Reed’s suggested solution?
I believe it is time for us to move from our deus ex machina model of explicitly managed resources to a fully distributed, asynchronous model that embraces component failure as a standard occurrence. To draw a biological analogy, we must reason about systemic, organism health and behavior rather than cellular signaling and death, and not allow cell death (component failure) to trigger organism death (system failure). Such a shift in world view has profound implications for how we structure the future of international high-performance computing research, academic-government-industrial collaborations and system procurements.
I agree with this point of view, and it has echoes of some of the comments Thomas Sterling made at the HPCC conference a couple weeks ago in Newport as well, in the sense that both advocate an revolutionary, rather than a evolutionary, approach to exascale. My own reason for agreeing with this point of view is that while, yes, we can build petacale machines, we are getting between 1% and 5% of peak on general applications. This is what an evolutionary model gets you. We are well past the point when a flop is worth more than an hour of application developer’s time. We need to encourage the development of integrated hardware/software systems that help programmers write correct, large scale applications that get 15, 20, or even 30% of peak performance. To mangle Hamming, the purpose of supercomputing is discovery, not FLOPS.

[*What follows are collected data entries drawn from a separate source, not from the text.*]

(** What the encoder leaves in the stream, and what a decoder makes of any stream
    that starts with these bits. *)
Lemma message_codes seed buf hp : (8 <= length seed)%nat -> bytes buf -> stream_ok hp ->
  Z.of_nat (length buf) <= 4366 -> 15 * Z.of_nat (length buf) + 32 < 8 * hp_allocsize hp ->
  exists coder hp1 bs, encode_message true buf (Z.of_nat (length buf)) hp seed = Some (coder, hp1) /\
    written (advance hp (0 - hp_bitoffset hp)) bs hp1 /\
    (forall coder0, init_ramcoder cleared_coder None seed = Some (coder0, None) ->
      771 <= rc_cumulativeProb coder0 -> is_Some (newseed_of coder)) /\
    forall hpq hpd dest maxlen, (hrewind hpq).1 = hpd -> stream_ok hpd -> hp_bitoffset hpd = 0 -> holds hpd bs ->
      Z.of_nat (length buf) <= maxlen -> (length buf <= length dest)%nat ->
      exists coder2 hp2, ramcoder_decoder None true dest maxlen hpq seed =
        Some (coder2, hp2, buf ++ drop (length buf) dest, Z.of_nat (length buf)).
Proof.
  intros Hseed Hb Hok Hlen Hroom. destruct (init_spec seed Hseed) as (r & cum & Hc0 & Hf0 & Ei & Ed). cbv zeta in *.
  set (c0 := mk_ramcoder cum 0 65535 0 0 256 257 0 r) in *. pose proof Hok as [].
  destruct (encode_message_ok seed buf hp c0 Hb Hok Ei Hc0 eq_refl) as (c3 & hp3 & E & [(c1 & g1 & ss1 & c2 & g2 & ss2 & g3 & T1 & T2 & T3 & Hk & W & Hr3) Hok3]);
    [change (end_freq r <= 1); lia|done|done|done|].
  set (bs := flushed g3 (rc_lower c3)) in *. exists (c3 <| rc_underflowBits := 0 |>), hp3, bs. split; [exact E|]. split; [apply W|]. split.
  { intros coder0 Ei0 Hcum. rewrite Ei in Ei0. injection Ei0 as <-. fold c0 in Hcum.
    destruct (coded_cum _ _ _ _ _ T1 Hb) as [A1 B1]; [change (end_freq r <= 1); lia|].
    destruct (coded_symbol_cum _ _ _ _ _ _ T2) as [A2 B2]. destruct (coded_symbol_cum _ _ _ _ _ _ T3) as [A3 B3]. cbn [Z.eqb Pos.eqb] in *.
    apply newseed_fits; [apply (co_safe _ Hok3)|apply (co_safe _ Hok3)|change (0 <= rc_cumulativeProb c3 < 2 ^ 31); lia|].
    change (end_freq (rc_ranges c3) <= rc_cumulativeProb c3 / 257). apply Z.div_le_lower_bound; lia. }
  intros hpq hpd dest maxlen Erw Hokd Hd0 Hh Hmax Hdest. set (X := bs ++ replicate 14 false).
  pose proof (coded_symbol_window _ _ _ _ _ _ T2) as W2. pose proof (coded_symbol_window _ _ _ _ _ _ T3) as W3.
  assert (length bs + 14 = window g3)%nat as Hbs by (unfold bs; rewrite flushed_length; unfold window; lia).
  assert (length X = window g3) as HXl by (unfold X; rewrite length_app, length_replicate; lia).
  assert (16 <= window g1)%nat as Hw1 by (unfold window; lia).
  assert (inside X g3 (rc_lower c3) (rc_upper c3)) as HX3 by (apply flushed_inside; apply Hok3).
  assert (inside X g2 (rc_lower c2) (rc_upper c2)) as HX2 by (eapply (coded_symbol_inside X); [exact T3|lia|done]).
  assert (forall k b, (k < length bs)%nat -> X !! k = Some b ->
    hgetbit (advance hpd (Z.of_nat k)) = Some (advance hpd (Z.of_nat (S k)), Z.b2z b)) as Hrd.
  { intros k b Hkb Hx. by apply (lookup_flushed hpd bs). }
  assert (length bs <= length X)%nat as Hle by lia.
  unfold ramcoder_decoder. rewrite Erw, Ed.
  pose proof (first_code hpd X (length bs) Hle Hrd 16 ltac:(lia) ltac:(lia)) as E16. rewrite (advance_0 hpd Hokd) in E16. rewrite E16. cbn [mbind option_bind].
  assert (c0 <| rc_code := num (take 16 X) |> = decoding X c0 ([], O)) as ->.
  { unfold decoding, code_at. change (base ([], O)) with 0. rewrite Z.sub_0_r. done. }
  eexists _, _. change (Z.of_nat 16) with (Z.of_nat (window ([], O))). change 0 with (Z.of_nat 0) at 1.
  rewrite (decoder_reads hpd X (length bs) Hle Hrd buf Hb c0 ([], O) c1 g1 ss1 c2 g2); try done; try lia.
Qed.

Not that I think it will happen. The government has been stubbornly unwilling to coordinate its high end computing activities around any of the several research agendas that it has funded the creation of, but not the implementation (you could pick an arbitrary starting point with PITAC reports, or move either way in time to find sad examples of neglect). My own observations from inside part of this system is that the government has largely begun to think of HPC as “plumbing” that should “just work” in support of R&D, not as an object of R&D itself. There are a few exceptions (mostly in parts of DOE), but without leadership that starts in the President’s office (probably with the science advisor pushing an effort to get POTUS to make his deparment secretaries fall in line) this is not likely to change on its own.

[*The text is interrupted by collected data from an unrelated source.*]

Lemma make_delta2_spec d : Z.of_nat (length d) = 8192 ->
  exists d', make_delta2 d pat m = Some d' /\ table d' m (delta2_upto m).
Proof.
  intros Hd. unfold make_delta2. destruct (delta2_prefixes d) as (d1 & last & -> & Hl1 & Ht1); [lia|].
  cbn [mbind option_bind].
  match goal with |- context [for_ ?f _ _ _] =>
  destruct (for_inv (fun p d' => length d' = length d /\ table d' m (delta2_upto p)) f (Z.to_nat (m - 1)) 0 d1)
    as (d2 & E & Hl2 & Ht2) end.
  - split; [done|]. intros j Hj. destruct (Ht1 j Hj) as (v & Ev & Hv). exists v. split; [done|]. split; [done|lia].
  - intros p d' Hp [Hl Ht]. destruct (suffix_length_spec p) as (n & -> & [Hn Heq Hstop]); [lia|].
    cbn [mbind option_bind]. rewrite !get_P by lia. cbn [mbind option_bind].
    assert (forall j, 0 <= j < m -> 1 <= m - 1 - p <= j -> compatible j (m - 1 - p) ->
      j = m - 1 - n /\ P (p - n) <> P (m - 1 - n)) as Hhit.
    { intros j Hj Hs [Hc Hd']. set (i0 := m - 1 - j). specialize (Hd' ltac:(lia)).
      replace (j - (m - 1 - p)) with (p - i0) in Hd' by lia. replace j with (m - 1 - i0) in Hd' at 1 by lia.
      assert (n <= i0) by (destruct (Z.le_gt_cases n i0) as [|Hgt]; [done|destruct Hd'; apply Heq; lia]).
      destruct (decide (n = i0)) as [->|Hne]; [split; [lia|done]|].
      specialize (Hc (m - 1 - n) ltac:(lia) ltac:(lia)). replace (m - 1 - n - (m - 1 - p)) with (p - n) in Hc by lia.
      destruct Hstop as [->|Hstop]; [lia|done]. }
    destruct (Z.eqb_spec (P (p - n)) (P (m - 1 - n))) as [Ep|Hne]; cbn [negb].
    + exists d'. split; [done|]. split; [done|]. intros j Hj. destruct (Ht j Hj) as (v & Ev & Hb & Hv).
      exists v. split; [done|]. split; [done|]. intros s Hs Hsp Hc. destruct (decide (s = m - 1 - p)) as [->|].
      * by destruct (Hhit j Hj ltac:(lia) Hc) as [_ []].
      * apply Hv; [lia|lia|done].
    + match goal with |- context [aset d' ?i ?v] =>
      destruct (table_set d' m _ (delta2_upto (p + 1)) i v Ht) as (d2 & -> & Hl2 & Ht2) end.
      * lia.
      * intros j w Hj Hji [Hb Hv]. split; [done|]. intros s Hs Hsp Hc. destruct (decide (s = m - 1 - p)) as [->|].
        -- by destruct (Hhit j Hj ltac:(lia) Hc) as [-> _].
        -- apply Hv; [lia|lia|done].
      * intros _. split; [split; [lia|]|]; intros s Hs; lia.
      * exists d2. split; [done|]. split; [congruence|done].
  - exists d2. split; [done|]. intros j Hj. destruct (Ht2 j Hj) as (v & Ev & Hb & Hv). exists v. split; [done|]. split; [done|].
    intros s Hs Hsp. apply Hv; [done|lia].
Qed.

Our curse is that we have something that kind of works. One of my grad school professors used to say that the most dangerous computational answers are those that “look about right.” If we had a model that was totally broken, we’d be forced to invest in new models of computation and because of the scale of that investment we’d be encouraged to make a coordinated effort of it. But our model isn’t totally broken, and as long as it kind of works, I don’t see anyone willing to dump out the existing rice bowls and start over.